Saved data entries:
Start of Block

(** Two blocks of a chunk are a class size apart. *)
Lemma blocks_of_apart c a b :
  a ∈ blocks_of c -> b ∈ blocks_of c -> a <> b -> 0 < class_size (chunk_index c) ->
  apart a (class_size (chunk_index c)) b (class_size (chunk_index c)).
Proof.
  unfold blocks_of, chunk_blocks. intros Ha Hb Hne Hpos.
  apply list_elem_of_fmap in Ha as (x & -> & _). apply list_elem_of_fmap in Hb as (y & -> & _).
  unfold apart. assert (x <> y) by congruence.
  destruct (Z.lt_trichotomy x y) as [?|[?|?]]; [left|done|right]; nia.
Qed.

Lemma live_apart others s p n q m :
  pool_inv others s -> live_ s !! p = Some n -> live_ s !! q = Some m -> p <> q -> apart p n q m.
Proof.
  assert (forall p n, pool_inv others s -> live_ s !! p = Some n -> n <= largest_class ->
    exists c, c ∈ chunks_ s /\ chunk_ok c /\ p ∈ blocks_of c /\ n <= class_size (chunk_index c)) as Hsmall.
  { intros p' n' H Hp Hn. destruct (live_small _ _ _ _ H Hp Hn) as [Hi Hsz].
    destruct (block_in_chunk _ _ (class_index n') p' H Hi) as (c & ? & ? & Hci & ?);
      [apply elem_of_app; right; by apply elem_of_live_class|]. exists c. rewrite Hci. done. }
  intros H Hp Hq Hne.
  destruct (Z.le_gt_cases n largest_class) as [Hn|Hn], (Z.le_gt_cases m largest_class) as [Hm|Hm].
  - destruct (Hsmall p n H Hp Hn) as (c & Hc & Hok & Hpc & Hn').
    destruct (Hsmall q m H Hq Hm) as (c' & Hc' & Hok' & Hqc & Hm').
    pose proof (class_size_pos _ (proj1 Hok)).
    destruct (chunk_held _ _ c H Hc) as (rest & Hh & Hcs & _). destruct (Hcs c' Hc') as [->|Hin].
    + pose proof (blocks_of_apart c p q Hpc Hqc Hne ltac:(lia)). unfold apart in *. lia.
    + pose proof (held_apart _ _ _ _ _ _ Hh Hin) as Hap.
      pose proof (blocks_of_range _ _ Hok Hpc). pose proof (blocks_of_range _ _ Hok' Hqc). unfold apart in *. lia.
  - destruct (Hsmall p n H Hp Hn) as (c & Hc & Hok & Hpc & Hn').
    pose proof (large_outside _ _ _ _ _ _ H Hc Hpc Hq ltac:(lia)). unfold apart in *. lia.
  - destruct (Hsmall q m H Hq Hm) as (c & Hc & Hok & Hqc & Hm').
    pose proof (large_outside _ _ _ _ _ _ H Hc Hqc Hp ltac:(lia)). unfold apart in *. lia.
  - pose proof (pi_held _ _ H) as Hh. apply (h_separated _ _ Hh); [| |done]; eapply held_lookup; try done;
      rewrite !elem_of_app; right; right; by apply elem_of_live_large.
Qed.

End of Block

Problem requirements —
Repeat word for word the lines above that run from the line containing "pose proof (class_size_pos" through the line containing "Hp ltac:(lia)). unfold apart in *. lia.", both ends included, and nothing else.

Answer to the problem —
    pose proof (class_size_pos _ (proj1 Hok)).
    destruct (chunk_held _ _ c H Hc) as (rest & Hh & Hcs & _). destruct (Hcs c' Hc') as [->|Hin].
    + pose proof (blocks_of_apart c p q Hpc Hqc Hne ltac:(lia)). unfold apart in *. lia.
    + pose proof (held_apart _ _ _ _ _ _ Hh Hin) as Hap.
      pose proof (blocks_of_range _ _ Hok Hpc). pose proof (blocks_of_range _ _ Hok' Hqc). unfold apart in *. lia.
  - destruct (Hsmall p n H Hp Hn) as (c & Hc & Hok & Hpc & Hn').
    pose proof (large_outside _ _ _ _ _ _ H Hc Hpc Hq ltac:(lia)). unfold apart in *. lia.
  - destruct (Hsmall q m H Hq Hm) as (c & Hc & Hok & Hqc & Hm').
    pose proof (large_outside _ _ _ _ _ _ H Hc Hqc Hp ltac:(lia)). unfold apart in *. lia.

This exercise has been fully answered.